__Records__.
────

Create HintDb reads discriminated.
#[global] Hint Resolve admits_str admits_int admits_float admits_literal
  admits_optional_str admits_optional_int admits_optional_float
  admits_TextInputType admits_TextOutputFormat admits_TextVisibility
  admits_TextOutputLanguage : reads.

(** Read every field of the model in the goal from the declarations. *)
Ltac read_fields :=
  repeat match goal with
         | H : match ?d !! ?k with _ => _ end
           |- context [required ?k ?validator ?d] =>
             eapply (required_reads _ validator _ d k) in H;
             [ let x := fresh "x" in
               let Hd := fresh "Hdump" in
               destruct H as (x & -> & Hd)
             | reflexivity
             | intros ?; solve [eauto with reads] ]
         | H : match ?d !! ?k with _ => _ end
           |- context [with_default ?k ?validator ?default ?d] =>
             eapply (with_default_reads _ validator _ d k) in H;
             [ let x := fresh "x" in
               let Hd := fresh "Hdump" in
               destruct H as (x & -> & Hd)
             | intros ?; solve [eauto with reads] ]
         end.

Ltac same_lookups :=
  repeat (apply Forall_cons; split;
          [ match goal with
            | H : true = true -> ?d !! ?k = _ |- _ !! ?k = ?d !! ?k =>
                rewrite (H eq_refl); reflexivity
            end |]);
  apply Forall_nil_2.

Lemma TextSessionRef_describes b d :
  describes TextSessionRef.model_config TextSessionRef.fields b d ->
  exists m, TextSessionRef.validate d = Ok m /\
            (b = true -> TextSessionRef.model_dump m = d).
Proof.
  intros [Hclosed Hfields]. unfold TextSessionRef.fields in Hfields.
  split_fields Hfields.
  unfold TextSessionRef.validate, TextSessionRef.model_config in *. read_fields.
  rewrite (proj2 (extra_errors_forbid_nil TextSessionRef.model_fields d))
    by (apply Hclosed; by right).
  eexists. split; [reflexivity |]. intros ->.
  apply (dict_eq_on TextSessionRef.model_fields).
  - apply extra_errors_forbid_nil, TextSessionRef_dump_closed.
  - apply Hclosed. by left.
  - unfold TextSessionRef.model_fields. same_lookups.
Qed.

Section ModelsDescribed.
Context (b : bool) `{LaxCoercions}.

Lemma TextProcessingOptions_describes d :
  describes TextProcessingOptions.model_config TextProcessingOptions.fields b d ->
  exists m, TextProcessingOptions.validate d = Ok m /\
            (b = true -> TextProcessingOptions.model_dump m = d).
Proof.
  intros [Hclosed Hfields]. unfold TextProcessingOptions.fields in Hfields.
  split_fields Hfields.
  unfold TextProcessingOptions.validate, TextProcessingOptions.model_config in *.
  read_fields.
  rewrite (proj2 (extra_errors_forbid_nil TextProcessingOptions.model_fields d))
    by (apply Hclosed; by right).
  eexists. split; [reflexivity |]. intros ->.
  apply (dict_eq_on TextProcessingOptions.model_fields).
  - apply extra_errors_forbid_nil, TextProcessingOptions_dump_closed.
  - apply Hclosed. by left.
  - unfold TextProcessingOptions.model_fields. same_lookups.
Qed.

Lemma admits_TextSessionRef v :
  admits b
    (a_model (describes TextSessionRef.model_config TextSessionRef.fields)) v ->
  reads b (model_ TextSessionRef.validate)
    (fun m => VDict (TextSessionRef.model_dump m)) v.
Proof. apply admits_model, TextSessionRef_describes. Qed.

Lemma admits_TextProcessingOptions v :
  admits b
    (a_model (describes TextProcessingOptions.model_config
                TextProcessingOptions.fields)) v ->
  reads b (model_ TextProcessingOptions.validate)
    (fun m => VDict (TextProcessingOptions.model_dump m)) v.
Proof. apply admits_model, TextProcessingOptions_describes. Qed.

Hint Resolve admits_TextSessionRef admits_TextProcessingOptions : reads.

Lemma TextTrigger_describes d :
  describes TextTrigger.model_config TextTrigger.fields b d ->
  exists m, TextTrigger.validate d = Ok m /\
            (b = true -> TextTrigger.model_dump m = d).
Proof.
  intros [Hclosed Hfields]. unfold TextTrigger.fields in Hfields.
  split_fields Hfields.
  unfold TextTrigger.validate, TextTrigger.model_config in *.
  read_fields.
  rewrite (proj2 (extra_errors_forbid_nil TextTrigger.model_fields d))
    by (apply Hclosed; by right).
  eexists. split; [reflexivity |]. intros ->.
  apply (dict_eq_on TextTrigger.model_fields).
  - apply extra_errors_forbid_nil, TextTrigger_dump_closed.
  - apply Hclosed. by left.
  - unfold TextTrigger.model_fields. same_lookups.
Qed.

Lemma TextGenerateResponse_describes d :
  describes TextGenerateResponse.model_config TextGenerateResponse.fields b d ->
  exists m, TextGenerateResponse.validate d = Ok m /\
            (b = true -> TextGenerateResponse.model_dump m = d).
Proof.
  intros [Hclosed Hfields]. unfold TextGenerateResponse.fields in Hfields.
  split_fields Hfields.
  unfold TextGenerateResponse.validate, TextGenerateResponse.model_config in *.
  read_fields.
  rewrite (proj2 (extra_errors_forbid_nil TextGenerateResponse.model_fields d))
    by (apply Hclosed; by right).
  eexists. split; [reflexivity |]. intros ->.
  apply (dict_eq_on TextGenerateResponse.model_fields).
  - apply extra_errors_forbid_nil, TextGenerateResponse_dump_closed.
  - apply Hclosed. by left.
  - unfold TextGenerateResponse.model_fields. same_lookups.
Qed.

Lemma PersistentSession_dump_keys m :
  extra_keys PersistentSession.model_fields (PersistentSession.model_dump m) = [].
Proof. destruct m. by vm_compute. Qed.

Lemma PersistentSession_describes d :
  describes PersistentSession.model_config PersistentSession.fields b d ->
  exists m, PersistentSession.validate d = Ok m /\
            (b = true -> PersistentSession.model_dump m = d).
Proof.
  intros [Hclosed Hfields]. unfold PersistentSession.fields in Hfields.
  split_fields Hfields.
  unfold PersistentSession.validate. rewrite extra_errors_ignore.
  read_fields.
  eexists. split; [reflexivity |]. intros ->.
  apply (dict_eq_on PersistentSession.model_fields).
  - apply extra_keys_nil, PersistentSession_dump_keys.
  - apply Hclosed. by left.
  - unfold PersistentSession.model_fields. same_lookups.
Qed.
End ModelsDescribed.

Lemma described_lookup {P : value -> Prop} {Q : Prop}
    (d : gmap string value) (k : string) (v : value) :
  d !! k = Some v -> P v ->
  match d !! k with Some v => P v | None => Q end.
Proof. by intros ->. Qed.

Lemma str_admitted b lo hi s :
  (forall n, lo = Some n -> n <= len s)%Z ->
  (forall n, hi = Some n -> len s <= n)%Z ->
  admits b (a_str lo hi) (VStr s).
Proof. intros. by exists s. Qed.

Lemma plain_str_admitted b s : admits b (a_str None None) (VStr s).
Proof. by apply str_admitted. Qed.

Lemma optional_admitted {A} b a (dump : A -> value) o :
  (forall x, admits b a (dump x)) ->
  admits b (a_optional a) (dump_option dump o).
Proof. intros Ha. destruct o; [right; apply Ha | by left]. Qed.

Lemma enum_admitted {E} b (members : list E) (value_of : E -> string) e :
  e ∈ members ->
  admits b (a_one_of (value_of <$> members)) (VStr (value_of e)).
Proof. intros He. eexists. split; [done |]. by apply list_elem_of_fmap_2. Qed.

Lemma TextInputType_admitted b e :
  admits b (a_one_of ["workflow_recording"; "teaching_session"])
    (TextInputType.dump e).
Proof.
  apply (enum_admitted b TextInputType.members TextInputType.value_of).
  destruct e; repeat constructor.
Qed.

────

__Exercise directions__. From the listing above, output exactly the run of lines that starts with the line containing "reads b (model_ TextSessionRef.validate)" and ends with the line containing "(fun m => VDict (TextProcessingOptions.model_dump".

__Expected answer__.
  reads b (model_ TextSessionRef.validate)
    (fun m => VDict (TextSessionRef.model_dump m)) v.
Proof. apply admits_model, TextSessionRef_describes. Qed.

Lemma admits_TextProcessingOptions v :
  admits b
    (a_model (describes TextProcessingOptions.model_config
                TextProcessingOptions.fields)) v ->
  reads b (model_ TextProcessingOptions.validate)
    (fun m => VDict (TextProcessingOptions.model_dump m)) v.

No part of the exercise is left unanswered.